Bilimsel yöntemlerde ise aynı koşullarda aynı olaylar defalarca test edildikten sonra ortaya çıkan sonuçların hepsi birden değerlendirilir ve buna göre sonuçlara varılır. Bu nedenle, bizim takip etmemiz gereken bilimdir. Eğer bir konudaki bilimsel sonuçları bilmiyorsak, bize anlatılanlara hemen inanmayıp, farklı olasılıklarda neler olduğunu sormayı alışkanlık haline getirmeli ve diğer olasılıklar ile ilgili de bilgi toplamalıyız. Böyle bir olasılık yoksa söylenenler aklımızda kalabilir ve benzer olaylarla karşılaştığımızda değerlendirmemiz içerisinde olabilir ama mutlak doğru gözüyle bakılmamalıdır.
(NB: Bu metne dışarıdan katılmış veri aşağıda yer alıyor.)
(** * AnyDown: the download-and-delivery pipeline of the Telegram bot

    A shallow embedding of [AnyDown.py]: the URL classifier
    [is_supported_url] and the handler [download_and_send_video], with the
    Python runtime pieces they rely on (exceptions, [try]/[except], the
    [with tempfile.TemporaryDirectory()] block, [dict.get], f-strings)
    written out as explicit state and error passing. *)

From stdpp Require Import gmap strings list fin_maps pretty.
From Stdlib Require Import ZArith Ascii String Lia.

Local Open Scope string_scope.
Local Open Scope Z_scope.

(** ** Python values and exceptions *)

(** The values that reach the code: [str], [int] and [None].  A [str] is
    kept as the bytes of its UTF-8 encoding. *)
Inductive PyVal : Type :=
| VNone
| VStr (s : string)
| VInt (z : Z).

(** Exceptions, by the classes the handlers tell apart:
    [yt_dlp.utils.DownloadError], any other subclass of [Exception]
    (with its class name), and the [BaseException]s outside [Exception]
    (KeyboardInterrupt, CancelledError, ...).  The string is [str(e)]. *)
Inductive exn : Type :=
| DownloadError (msg : string)
| PyException (cls msg : string)
| PyBaseException (cls msg : string).

Definition str_of_exn (e : exn) : string :=
  match e with
  | DownloadError m => m
  | PyException _ m => m
  | PyBaseException _ m => m
  end.

(** [isinstance(e, Exception)] *)
Definition is_Exception (e : exn) : bool :=
  match e with
  | PyBaseException _ _ => false
  | _ => true
  end.

(** [isinstance(e, yt_dlp.utils.DownloadError)] *)
Definition is_DownloadError (e : exn) : bool :=
  match e with
  | DownloadError _ => true
  | _ => false
  end.

(** The outcome of evaluating an expression. *)
Inductive Result (A : Type) : Type :=
| Ok (a : A)
| Raise (e : exn).
Arguments Ok {A} a.
Arguments Raise {A} e.

Definition rbind {A B} (r : Result A) (k : A -> Result B) : Result B :=
  match r with
  | Ok a => k a
  | Raise e => Raise e
  end.

(** [try: body except: handler] with a bare [except], which catches every
    exception. *)
Definition try_except_all {A} (body : Result A) (handler : Result A) : Result A :=
  match body with
  | Ok a => Ok a
  | Raise _ => handler
  end.

(** ** Strings *)

Definition nl : string := String "010"%char EmptyString.

(** [s.startswith(p)] *)
Fixpoint startswith (s p : string) {struct p} : bool :=
  match p, s with
  | EmptyString, _ => true
  | String c p', String d s' => if Ascii.eqb c d then startswith s' p' else false
  | String _ _, EmptyString => false
  end.

(** [needle in hay] on strings: [needle] starts at some position of [hay]. *)
Fixpoint contains (needle hay : string) : bool :=
  startswith hay needle ||
  match hay with
  | EmptyString => false
  | String _ hay' => contains needle hay'
  end.

(** [s.endswith(suf)]: some tail of [s] is [suf]. *)
Fixpoint endswith (s suf : string) : bool :=
  String.eqb s suf ||
  match s with
  | EmptyString => false
  | String _ s' => endswith s' suf
  end.

(** [str(v)], as an f-string field formats it. *)
Definition py_str (v : PyVal) : string :=
  match v with
  | VNone => "None"
  | VStr s => s
  | VInt z => pretty z
  end.

(** [v // d] for an [int] divisor: floor division on [int], a [TypeError]
    on the other values (a zero divisor does not occur in the code). *)
Definition floordiv (v : PyVal) (d : Z) : Result PyVal :=
  match v with
  | VInt z => Ok (VInt (z `div` d))
  | VStr _ => Raise (PyException "TypeError" "unsupported operand type(s) for //: 'str' and 'int'")
  | VNone => Raise (PyException "TypeError" "unsupported operand type(s) for //: 'NoneType' and 'int'")
  end.

(** [os.path.join(d, name)] for a relative [name]. *)
Definition path_join (d name : string) : string := d ++ "/" ++ name.

(** ** The URL classifier *)

Definition SUPPORTED_DOMAINS : list string :=
  [ "youtube.com";
    "youtu.be";
    "facebook.com";
    "fb.watch";
    "instagram.com";
    "twitter.com";
    "x.com" ].

(** [str.lower] restricted to ASCII letters; used to run the classifier on
    concrete ASCII inputs. *)
Definition ascii_lower_char (c : ascii) : ascii :=
  let n := nat_of_ascii c in
  if ((65 <=? n) && (n <=? 90))%nat then ascii_of_nat (n + 32) else c.

Fixpoint ascii_lower (s : string) : string :=
  match s with
  | EmptyString => EmptyString
  | String c s' => String (ascii_lower_char c) (ascii_lower s')
  end.

Section Classifier.

(** [str.lower] of the Python runtime: total on [str], and left abstract
    because Unicode case mapping is not part of the program. *)
Variable lower : string -> string.

(** [url.lower()]: only a [str] has the method. *)
Definition call_lower (url : PyVal) : Result string :=
  match url with
  | VStr s => Ok (lower s)
  | VNone => Raise (PyException "AttributeError" "'NoneType' object has no attribute 'lower'")
  | VInt _ => Raise (PyException "AttributeError" "'int' object has no attribute 'lower'")
  end.

(** [any(domain in url.lower() for domain in SUPPORTED_DOMAINS)] *)
Fixpoint any_domain_in (url : PyVal) (domains : list string) : Result bool :=
  match domains with
  | [] => Ok false
  | domain :: rest =>
      rbind (call_lower url) (fun s =>
        if contains domain s then Ok true else any_domain_in url rest)
  end.

Definition is_supported_url (url : PyVal) : Result bool :=
  try_except_all (any_domain_in url SUPPORTED_DOMAINS) (Ok false).

End Classifier.

(** ** The world the handler runs in *)

(** A file of a directory listing: its name and its size in bytes. *)
Abbreviation File := (string * Z)%type (only parsing).

(** What the chat shows. *)
Inductive Sent : Type :=
| SText (text : string)
| SVideo (path caption : string)
| SDocument (path caption : string).

(** The calls the handler issues, in order.  A keyword argument that the
    call site does not pass is [None]. *)
Inductive Event : Type :=
| EMkdtemp (d : string)
| ERmtree (d : string)
| EChatAction (action : string)
| EExtractInfo (url : string)
| EDownload (url : string)
| EReplyText (text : string)
| EReplyVideo (video caption : string) (supports_streaming : bool)
              (read_timeout write_timeout : option Z)
| EReplyDocument (document caption : string)
                 (read_timeout write_timeout : option Z)
| EDelete (message_id : nat)
| ELogError (text : string).

(** The places where the handler calls the messaging transport, by line of
    [AnyDown.py]. *)
Inductive Site : Type :=
| reply_unsupported       (* 75 *)
| action_typing           (* 88 *)
| reply_processing        (* 92 *)
| action_upload           (* 108 *)
| send_video              (* 111 *)
| send_document           (* 120 *)
| delete_processing       (* 126 *)
| reply_download_failed   (* 131 *)
| reply_unexpected        (* 135 *)
| delete_in_handler.      (* 139 *)

(** The collaborators of one run: what creating the temporary directory
    gives, what the extraction backend answers and writes, and which
    transport calls fail.  Every call site runs at most once per run, so
    one outcome per site describes any behaviour of the transport. *)
Record Env : Type := {
  mkdtemp : Result string;
  extract_info : string -> Result (gmap string PyVal);
  download : string -> list File * Result unit;
  transport : Site -> option exn
}.

Record State : Type := {
  fs : gmap string (list File);       (* directories and their listings *)
  chat : list (nat * Sent);           (* messages visible in the chat *)
  next_id : nat;                      (* id of the next message *)
  trace : list Event;                 (* calls issued so far *)
  processing_msg : option nat         (* the local variable of the handler *)
}.

Definition initial (fs0 : gmap string (list File)) : State :=
  {| fs := fs0; chat := []; next_id := 0%nat; trace := []; processing_msg := None |}.

Definition set_fs (f : gmap string (list File) -> gmap string (list File)) (s : State) : State :=
  {| fs := f (fs s); chat := chat s; next_id := next_id s; trace := trace s;
     processing_msg := processing_msg s |}.

Definition set_chat (f : list (nat * Sent) -> list (nat * Sent)) (s : State) : State :=
  {| fs := fs s; chat := f (chat s); next_id := next_id s; trace := trace s;
     processing_msg := processing_msg s |}.

Definition record (ev : Event) (s : State) : State :=
  {| fs := fs s; chat := chat s; next_id := next_id s; trace := (trace s ++ [ev])%list;
     processing_msg := processing_msg s |}.

Definition post (m : Sent) (s : State) : State :=
  {| fs := fs s; chat := (chat s ++ [(next_id s, m)])%list; next_id := S (next_id s);
     trace := trace s; processing_msg := processing_msg s |}.
(** X5.  Let the hashing keep its contract, the store answer, no account
    have the username, a role [user] exist, the password have at most 72
    bytes and [crypto/rand] deliver.  Then [Register] succeeds and adds
    exactly one row to [account], and a [Login] with the same username
    and password succeeds with the id of that row. *)
Theorem Register_then_Login (hasher : bcrypt.t) (cfg : AuthCode)
    (username password : string) (w : World) :
  hasher_sound hasher →
  faults w = [] →
  ¬ Exists (λ a, a_username a = username) (account (db w)) →
  Exists (λ r, r_Title r = "user") (role (db w)) →
  (String.length password ≤ 72)%nat →
  (48 ≤ length (entropy w))%nat →
  ∃ w1 w2 row tok,
    Register hasher (app.auth cfg) username password w = (None, w1) ∧
    account (db w1) = account (db w) ++ [row] ∧
    a_id row = account_id_seq (db w) + 1 ∧ a_username row = username ∧
    Login hasher (app.auth cfg) username password w1 =
      (Ok (mkLoginResponse (a_id row) tok), w2).
Proof.
  intros Hsound Hf Hfree Hrole Hlen He.
  apply Exists_exists in Hrole as (r0 & Hr0 & Htitle).
  destruct (filter_keeps (λ r, r_Title r = "user") _ r0 Hr0 Htitle) as (r & l & Er).
  set (w0 := with_entropy (drop 16 (entropy w)) w).
  set (digest := bcrypt.hash hasher password bcrypt.DefaultCost (take 16 (entropy w))).
  set (row := mkAccountRow (account_id_seq (db w) + 1) username digest (r_ID r)
                (now w) (now w)).
  set (w1 := with_db (sql.set_account (account (db w) ++ [row])
                        (account_id_seq (db w) + 1) (db w)) w0).
  assert (the_account row (db w1)) as Hrow.
  { split; [cbn; apply elem_of_app; right; left|]. split.
    - exists r. split; [|done]. cbn. by apply filter_first in Er as [_ ?].
    - cbn. intros a' Ha' Hname. apply elem_of_app in Ha' as [Ha'|Ha'].
      + destruct Hfree. apply Exists_exists. by exists a'.
      + by apply list_elem_of_singleton in Ha'. }
  destruct (the_account_first _ _ Hrow) as (u & k & Eu & Hid & Hdigest).
  assert (32 ≤ length (entropy w1))%nat as He1.
  { cbn. rewrite length_drop. lia. }
  eexists w1, _, row, _. repeat split.
  - unfold Register, bind. cbn. rewrite (GetByUsername_quiet _ _ Hf).
    rewrite no_account_invisible.
    + rewrite GenerateFromPassword_run by (done || lia). cbv beta iota.
      by rewrite (UserRepository_Create_quiet _ _ w0 r l Hf Er Hfree).
    + intros (a & _ & Ha & Hname & _). destruct Hfree.
      apply Exists_exists. by exists a.
  - unfold Login, bind. cbn. rewrite (GetByUsername_quiet _ w1 Hf).
    cbn in Eu. cbn. rewrite Eu, Hdigest. cbn. unfold digest. rewrite Hsound.
    rewrite (generateAccessToken_run _ _ He1). cbv beta iota.
    rewrite CreateAccessToken_quiet by done. cbn. by rewrite Hid.
Qed.

Lemma sample_hasher_sound : hasher_sound sample.hasher.
Proof. intros password cost salt. cbn. by rewrite decide_True. Qed.

Lemma Register_then_Login_witness :
  ∃ w1 w2 row tok,
    Register sample.hasher sample.auth "bob" "hunter22" sample.world = (None, w1) ∧
    account (db w1) = account (db sample.world) ++ [row] ∧
    a_id row = 43 ∧ a_username row = "bob" ∧
    Login sample.hasher sample.auth "bob" "hunter22" w1 =
      (Ok (mkLoginResponse (a_id row) tok), w2).
Proof.
  refine (Register_then_Login sample.hasher app.defaultAuthCode "bob" "hunter22"
            sample.world sample_hasher_sound eq_refl _ _ _ _).
  - intros H. apply Exists_exists in H as (a & Ha & Hname).
    apply list_elem_of_singleton in Ha as ->. discriminate.
  - apply Exists_exists. exists (mkRole 1 "user" 0 0). split; [left|done].
  - cbn. lia.
  - cbn. lia.
Defined.
(** X16. No two sensor modes resolve to the same capture settings,
    although the mode index alone does not tell them apart (the first
    mode of each sensor has index 0); and what a mode resolves to does
    not depend on the rotation. *)
Theorem X16_sensor_modes_have_their_own_settings
    (m1 m2 : JetsonCameraMode) :
  (resolve_mode (PyMode m1) = resolve_mode (PyMode m2) -> m1 = m2)
  /\ (forall cam r1 r2 dw dh p1 p2,
        resolve_profile cam (PyRotation r1) (PyMode m1) dw dh = inr p1 ->
        resolve_profile cam (PyRotation r2) (PyMode m1) dw dh = inr p2 ->
        (_mode p1, _capture_width p1, _capture_height p1, _framerate p1)
        = (_mode p2, _capture_width p2, _capture_height p2, _framerate p2))
  /\ (exists p1 p2,
        resolve_profile 0 (PyRotation ROTATE_NONE)
          (PyMode IMX219_3264x2468_21_0) 640 480 = inr p1
        /\ resolve_profile 0 (PyRotation ROTATE_NONE)
             (PyMode IMX477_4032x3040_30_0) 640 480 = inr p2
        /\ _mode p1 = _mode p2).
Proof.
  split; [|split].
  - destruct m1, m2; vm_compute; intros H; first [done | discriminate H].
  - intros cam r1 r2 dw dh p1 p2 H1 H2.
    destruct r1, r2, m1; vm_compute in H1, H2; by simplify_eq.
  - do 2 eexists. split; [reflexivity|]. split; reflexivity.
Qed.

(** ** The count of frames *)

Section CountFacts.
Context {Frame : Type}.
Implicit Types (w : world Frame) (a : action).

(** What the consumer does leaves the capture thread, the event, the
    device and the live count of frames read as they are, as long as no
    timer exists. *)
Lemma consumer_keeps_count a w w' :
  a <> Capture -> is_start_counting a = false -> timers w = [] ->
  step a w = Some w' ->
  _thread (self w') = _thread (self w)
  /\ _update_failure (self w') = _update_failure (self w)
  /\ frames_read (self w') = frames_read (self w)
  /\ device_reads w' = device_reads w
  /\ timers w' = []
  /\ (is_Some (_stream (self w)) -> is_Some (_stream (self w'))).
Proof.
  unfold device_reads. intros Hc Ha Hts Hstep.
  destruct a; try discriminate; try done; step_inv Hstep;
    try (match goal with
         | H : timers _ !! _ = Some _ |- _ => by rewrite Hts in H
         end);
    split_and!; try done; try (by rewrite Hts); by eauto.
Qed.

Lemma counted_inv_step n0 a w w' :
  is_start_counting a = false ->
  step a w = Some w' -> counted_inv n0 w -> counted_inv n0 w'.
Proof.
  unfold counted_inv.
  intros Ha Hstep ([c Hs] & Hlt & Hts & [pc Hpc] & [b Hb] & Hret & Heq).
  assert (a = Capture \/ a <> Capture) as [->|Hne]
    by (destruct a; first [by left | by right]).
  - unfold uncounted, failed_reads, device_reads in *.
    rewrite Hpc, Hb, Hs in *.
    unfold step in Hstep. rewrite Hpc in Hstep.
    destruct pc; simpl in Hstep; rewrite ?Hs, ?Hb in Hstep;
      simplify_eq; simpl; rewrite ?Hs, ?Hb; simpl.
    all: try destruct (_stopped (self w)); try destruct (grabbed_frame _);
      simpl; split_and!; try done; try (by eexists); try lia;
      destruct b; simpl in *; prune; try done; try lia.
  - destruct (consumer_keeps_count a w w' Hne Ha Hts Hstep)
      as (Ht' & Hf' & Hfr' & Hrd' & Hts' & Hs').
    unfold uncounted, failed_reads in *.
    rewrite Ht', Hf', Hfr', Hrd'.
    split_and!; try done; by eauto.
Qed.

End CountFacts.

(** X17. With no timer running, [frames_read] counts every frame the
    capture loop grabbed, once.  On a started stream on which
    [start_counting_fps] is never called, at every moment the frames
    counted, plus the one read and not yet counted, plus the one read
    that failed, are as many as the reads the loop has made; so once
    the loop has returned without a failure, [frames_read] is the number
    of its reads, the read of [start()] not included. *)
Theorem X17_frames_read_counts_every_grabbed_frame
    {Frame : Type} (c : VideoCapture Frame) (cmd : string) (backend : Z)
    (w1 : world Frame) (sched : list action) :
  start (OpenReturns c) (new_world cmd backend) = (None, w1) ->
  forallb (fun a => negb (is_start_counting a)) sched = true ->
  let w := exec sched w1 in
  frames_read (self w) + uncounted w + failed_reads w
    = Z.of_nat (device_reads w) - Z.of_nat (S (reads c))
  /\ (_thread (self w) = Some UReturned ->
      _update_failure (self w) = Some false ->
      frames_read (self w)
        = Z.of_nat (device_reads w) - Z.of_nat (S (reads c))).
Proof.
  intros Hstart Hs w.
  assert (counted_inv (reads c) w) as (_ & _ & _ & _ & _ & _ & Heq).
  { subst w.
    assert (counted_inv (reads c) w1) as H1.
    { unfold start in Hstart. simpl in Hstart.
      destruct (opened c); simpl in Hstart; [|discriminate].
      destruct (grabbed_frame _); [|discriminate].
      injection Hstart as <-.
      unfold counted_inv, uncounted, failed_reads, device_reads. simpl.
      split_and!; try done; try lia; by eexists. }
    clear Hstart. revert w1 H1.
    induction sched as [|a l IH]; intros w1 H1; [done|].
    simpl in Hs. apply andb_true_iff in Hs. destruct Hs as [Ha Hl].
    rewrite exec_cons. destruct (step a w1) as [w2|] eqn:E; simpl;
      [|by apply IH].
    apply IH; [done|].
    eapply counted_inv_step; [|exact E|exact H1].
    by apply negb_true_iff. }
  split; [exact Heq|].
  intros Ht Hf. unfold uncounted, failed_reads in Heq.
  rewrite Ht, Hf in Heq. lia.
Qed.

(** ** Instances *)

Lemma X4_witness :
  returned (trace read_thrice) = [14%nat; 13%nat; 12%nat]
  /\ exists idx : list nat,
       increasing idx
       /\ Forall (fun i => (reads five_frames < i
                            < device_reads read_thrice)%nat) idx
       /\ Forall2 (fun i f => grabbed_frame (frames five_frames i) = Some f)
            idx (reverse (returned (trace read_thrice))).
Proof.
  split; [vm_compute; reflexivity|].
  assert (start (OpenReturns five_frames) (new_world "cmd" CAP_GSTREAMER)
          = (None, running_stream)) as Hstart by (vm_compute; reflexivity).
  exact (X4_frames_are_delivered_in_capture_order five_frames _ _
           running_stream read_thrice Hstart
           (exec_reachable skipping running_stream)).
Defined.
Zihnimiz, genel olarak bir şeyleri sebeplere bağlama ve belirsizlikleri azaltma ihtiyacındadır. Böylece güvenlik duygusunu arttırır. Güvenlik hissinin bozulmaması için mutlak doğru olarak kabul edilen şeylerle ilgili karşıt kanıtları görmezden gelme ve doğrulayan şeyleri abartma eğiliminde olur. Bu yüzden zihnimizde bir önyargı oluşturacak olur isek önyargımızın esiri haline geliriz. Bunun bir sonucu olarak da kötü niyetli olan insanların bizi kullanmalarına açık hale geliriz.
Birçok batıl inanışın, önemsenmemesi gereken sözlerin ve sahtekâr insanların söyledikleri şeylerin, sarsılmaz doğrular olarak kabul edilmesinde yukarıda anlattığım mekanizma rol oynamaktadır.
Atatürk’ün “Eğer bir gün benim sözlerim bilimle ters düşerse, bilimi seçin” sözlerinde olduğu gibi önceliği her zaman bilime verirsek, kendimizin ve başkalarının esaretine direnmiş oluruz.